# Grain Storage, whats your solution?



## Logibear24 (Nov 8, 2011)

Well after lots of hard work and waiting Logan will finaly be coming home the end of this month. I am SOO excited my boy will be right outside my door and I get to see him every morning and night :happydance:

Sooo iv started preparing for the arrival of mr Logan and was gonna head out tonight to buy some garbage containers for his vast variety of feed (he eats better then i do!!) I used to use the plastic rubber maid garbage cans when I had my minis before and they worked great. Kept everything clean, grain off the floor and the mice out of my grain. They were bit of a pain to fill up but other then that i loved them.

Was wondering if any body else does something different?? Would love to see how every once else does it.


----------



## My Beau (Jan 2, 2009)

I keep my guys' grain in metal trash can - each one can hold 150 lbs (3 bags). Then the haystretcher & beet pulp is kept in rubbermaid containers, which do not show any signs of damage from mice (but then again, we have 2 barn cats who are excellent mousers!).


----------



## gunslinger (Sep 17, 2011)

We use metal trash cans with a d ring bunjie cord over the top. The bunjie keeps the lids on should a horse gain unauthorized access. I used plastic before, but the rats would chew holes in them.


----------



## lilbit11011 (Apr 15, 2010)

I'm afraid I do the same thing you do. I have plastic trash cans for my feed, treats, ect.


----------



## Speed Racer (Oct 21, 2009)

I have the rectangular, long, low Rubbermaid containers. No rats to chew them to pieces, since I have barn cats who do a great job of keeping vermin out of the barn. :wink:

They hold 100 lbs of feed each, so since I usually buy 200 lbs at a time, they work great.


----------



## Lockwood (Nov 8, 2011)

Galvenized metal trash cans. Easy to clean between grain loads, small critter proof, weather/wet proof, dummy proof proof (mostly) and with the addition of tie down strap, racoon and farm critter proof.

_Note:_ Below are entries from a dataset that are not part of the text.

(** The last column resolved to a scope, when there is one. *)
Lemma last_resolved columns scope_id :
  Exists (λ c, resolves_to c scope_id) columns →
  ∃ before c after,
    columns = before ++ c :: after ∧ resolves_to c scope_id
    ∧ Forall (λ c', ¬ resolves_to c' scope_id) after.
Proof.
  induction columns as [|c0 rest IH]; intros Hex; [by apply Exists_nil in Hex|].
  destruct (Exists_resolves_to_dec rest scope_id) as [Hrest|Hrest].
  - destruct (IH Hrest) as (before & c & after & -> & Hc & Hafter).
    by exists (c0 :: before), c, after.
  - apply Exists_cons in Hex as [Hc0|Hex].
    + by exists [], c0, rest.
    + apply Exists_exists in Hex as (c & Hc & Hres).
      rewrite Forall_forall in Hrest. by destruct (Hrest c Hc).
Qed.

(** X6. [_find_scope_keys] returns a map exactly when every column carries a
    scope under [scope]: a column without the entry, or with [None] or
    anything else under it, makes it raise. *)
Theorem _find_scope_keys_Ok_iff columns :
  (∃ scope_keys, _find_scope_keys columns = Ok scope_keys)
  ↔ Forall (λ c, is_Some (resolved_scope c)) columns.
Proof.
  split.
  - intros [scope_keys Hrun]. by eapply _find_scope_keys_loop_Ok.
  - apply _find_scope_keys_loop_total.
Qed.

(** X7. The entries of the scope-key map: a scope identifier has an entry
    exactly when some column is resolved to it, and the entry is the key of the
    last such column, its [key] entry or the default name. *)
Theorem _find_scope_keys_entries columns scope_keys scope_id key :
  _find_scope_keys columns = Ok scope_keys →
  scope_keys !! scope_id = Some key
  ↔ ∃ before c after,
      columns = before ++ c :: after
      ∧ resolves_to c scope_id
      ∧ Forall (λ c', ¬ resolves_to c' scope_id) after
      ∧ key = key_of c scope_id.
Proof.
  intros Hrun. pose proof (_find_scope_keys_loop_Ok _ _ _ Hrun) as Hall.
  assert (∀ before c after,
            columns = before ++ c :: after → resolves_to c scope_id →
            Forall (λ c', ¬ resolves_to c' scope_id) after →
            scope_keys !! scope_id = Some (key_of c scope_id)) as Hlast.
  { intros before c after -> (s & Hs & <-) Hafter.
    destruct (_find_scope_keys_last before c after s Hall Hs Hafter) as (m & Hm & Hlookup).
    rewrite Hrun in Hm. by simplify_eq. }
  split.
  - intros Hkey.
    destruct (Exists_resolves_to_dec columns scope_id) as [Hex|Hnone].
    + destruct (last_resolved _ _ Hex) as (before & c & after & Hsplit & Hc & Hafter).
      exists before, c, after. split_and!; [done..|].
      rewrite (Hlast _ _ _ Hsplit Hc Hafter) in Hkey. by simplify_eq.
    + rewrite (_find_scope_keys_loop_other ∅ columns scope_keys scope_id Hrun) in Hkey.
      * by rewrite lookup_empty in Hkey.
      * done.
  - intros (before & c & after & Hsplit & Hc & Hafter & ->). by eapply Hlast.
Qed.

Lemma _find_aggregation_methods_loop_acc acc columns :
  _find_aggregation_methods_loop acc columns
  = aggregation_methods ← _find_aggregation_methods_loop [] columns;
    Ok (acc ++ aggregation_methods).
Proof.
  revert acc. induction columns as [|c rest IH]; intros acc.
  - cbn. by rewrite app_nil_r.
  - cbn [_find_aggregation_methods_loop].
    destruct (negb (truthy (dict_get c "aggregate")) || negb (truthy (dict_get c "scope")));
      [apply IH|].
    destruct (getattr_id (dict_get c "scope")) as [id|e]; [|done]. cbn [mbind result_bind].
    rewrite IH. rewrite (IH ([] ++ _)).
    destruct (_find_aggregation_methods_loop [] rest) as [aggs|]; [|done].
    cbn. by rewrite <- app_assoc.
Qed.

Lemma _find_scope_value_filters_loop_acc acc columns :
  _find_scope_value_filters_loop acc columns
  = filters ← _find_scope_value_filters_loop [] columns; Ok (acc ++ filters).
Proof.
  revert acc. induction columns as [|c rest IH]; intros acc.
  - cbn. by rewrite app_nil_r.
  - cbn [_find_scope_value_filters_loop].
    destruct (negb (truthy (dict_get c "filter"))
              || negb (truthy (dict_get c "scope_values"))); [apply IH|].
    destruct (where_in_pluck_id _ _) as [ids|e]; [|done]. cbn [mbind result_bind].
    rewrite IH. rewrite (IH ([] ++ _)).
    destruct (_find_scope_value_filters_loop [] rest) as [filters|]; [|done].
    cbn. by rewrite <- app_assoc.
Qed.

(** X8. The aggregation methods of a column list are those of its parts, one
    after the other; an exception in the first part ends the whole, and one in
    the second part does when the first part has none. *)
Theorem _find_aggregation_methods_app columns1 columns2 :
  _find_aggregation_methods (columns1 ++ columns2)
  = aggregation_methods1 ← _find_aggregation_methods columns1;
    aggregation_methods2 ← _find_aggregation_methods columns2;
    Ok (aggregation_methods1 ++ aggregation_methods2).
Proof.
  unfold _find_aggregation_methods. generalize (@nil pyval) at 1 3 as acc.
  induction columns1 as [|c rest IH]; intros acc.
  - cbn [app _find_aggregation_methods_loop mbind result_bind].
    apply _find_aggregation_methods_loop_acc.
  - cbn [app _find_aggregation_methods_loop].
    destruct (negb (truthy (dict_get c "aggregate")) || negb (truthy (dict_get c "scope")));
      [apply IH|].
    destruct (getattr_id (dict_get c "scope")) as [id|e]; [|done]. cbn [mbind result_bind].
    apply IH.
Qed.

(** X9. The same for the scope value filters: the identifiers found for a
    column list are those of its parts, one after the other. *)
Theorem _find_scope_value_filters_app columns1 columns2 :
  _find_scope_value_filters (columns1 ++ columns2)
  = filters1 ← _find_scope_value_filters columns1;
    filters2 ← _find_scope_value_filters columns2;
    Ok (filters1 ++ filters2).
Proof.
  unfold _find_scope_value_filters. generalize (@nil pyval) at 1 3 as acc.
  induction columns1 as [|c rest IH]; intros acc.
  - cbn [app _find_scope_value_filters_loop mbind result_bind].
    apply _find_scope_value_filters_loop_acc.
  - cbn [app _find_scope_value_filters_loop].
    destruct (negb (truthy (dict_get c "filter"))
              || negb (truthy (dict_get c "scope_values"))); [apply IH|].
    destruct (where_in_pluck_id _ _) as [ids|e]; [|done]. cbn [mbind result_bind].
    apply IH.
Qed.

End Loops.

(** ** More properties: the payload *)

Section PayloadEntries.

Implicit Types (column c : gmap string pyval) (columns : list (gmap string pyval)).
Implicit Types (request_data : gmap string pyval).

Lemma select_scopes_ids all_scopes columns ids :
  mapM (λ c, scope ← getitem c "scope"; getattr_id scope) (map (resolve all_scopes) columns)
  = Ok ids →
  Forall2 (resolves_id all_scopes) columns ids.
Proof.
  revert ids. induction columns as [|c rest IH]; intros ids Hrun.
  - injection Hrun as <-. constructor.
  - cbn [map mapM] in Hrun.
    assert (getitem (resolve all_scopes c) "scope" = Ok (lookup_scope all_scopes c))
      as Hget by (unfold getitem, resolve; by rewrite lookup_insert_eq).
    rewrite Hget in Hrun. cbn [mbind result_bind] in Hrun.
    destruct (lookup_scope all_scopes c) as [| | | | | | |s| |] eqn:Hs; try done.
    cbn [getattr_id mbind result_bind] in Hrun.
    destruct (mapM _ (map (resolve all_scopes) rest)) as [ids'|] eqn:Hrest; [|done].
    injection Hrun as <-. constructor; [by exists s | by apply IH].
Qed.

Lemma attach_unless_None_lookup_eq name v request_data :
  attach_unless_None name v request_data !! name
  = if v is PyNone then request_data !! name else Some v.
Proof. unfold attach_unless_None. destruct v; by rewrite ?lookup_insert_eq. Qed.

Lemma attach_date_time_lookup name v request_data request_data' :
  attach_date_time name v request_data = Ok request_data' →
  request_data' !! name = (if v is PyNone then request_data !! name else Some v).
Proof.
  unfold attach_date_time. destruct v; cbn; intros; simplify_eq;
    by rewrite ?lookup_insert_eq.
Qed.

Gave one to a friend of mine for her birthday as she used the tote tubs and had constant problems with her animals getting loose in the barh getting into the feed. Tried my best tell her the cost of a can was way cheaper than twice yearly vet visits to save her animals, but she never listened. Stubborn soul that she is, was tickled pink with the can for a gift.


----------



## DrumRunner (Jan 26, 2011)

Speed Racer said:


> I have the rectangular, long, low Rubbermaid containers. No rats to chew them to pieces, since I have barn cats who do a great job of keeping vermin out of the barn. :wink:
> 
> They hold 100 lbs of feed each, so since I usually buy 200 lbs at a time, they work great.



Lol Exactly this..


----------



## Speed Racer (Oct 21, 2009)

Plus, they're easy to fill, unlike the taller containers. There's a reason my middle name is NOT Grace! :wink:

Mine have the locking lids, not just the snap on ones. I don't worry about raccoons/possums/skunks trying to get in them, as they prefer cat food over horse feed.


----------



## DrumRunner (Jan 26, 2011)

And they are easier to get all of the feed out each time before adding more..I hated picking up a metal trash can to get half a scoop out of the bottom...I have the lids that all four sides have a flip up snap. We don't really have a critter problem with the dogs and um, guns..but I have used the tubs with just the press down and click lids..I don't like those, as much as I loathe rats, I feel terrible when a baby rat falls in a tub or bucket and freezes to death..So I always baby rat proof everything.. Sister is a rat stomper, and I scoop them up and run away with it and take it away to let it go.. I know! It's awful..


----------



## SarahAnn (Oct 22, 2011)

I have the 13 gallon (I think...) Plastic rubbermaid bins, too. But mine don't have lids, I leave them open. All of them are inside of a big wooden grain bin, and THAT has a lid. It fits 4 of the rubbermaid containers all side by side. They might be 30 gallons now that I think about it. I can barely reach the bottom of them.
_Posted via Mobile Device_


----------



## caseymyhorserocks (Apr 5, 2010)

We use a metal trash can for rice bran and a plastic rubbermaid for beet pulp.


----------



## waresbear (Jun 18, 2011)

I love love love my old deep freezer. I can store 4 bags of grain in there and no rodent can penetrate it. Also it was free, we like free:thumbsup:!


----------



## BarrelRacer95 (Jan 9, 2012)

I use an old deep freezer. We took it and drilled boards to seperate the diferent grains. But iy seals and is big great storage for grain.!
_Posted via Mobile Device_


----------



## sierrams1123 (Jul 8, 2011)

I am a fan of these bins at the moment.

Suncast Stacking Recycling Bins, 2-Bin Value Pack - Walmart.com


----------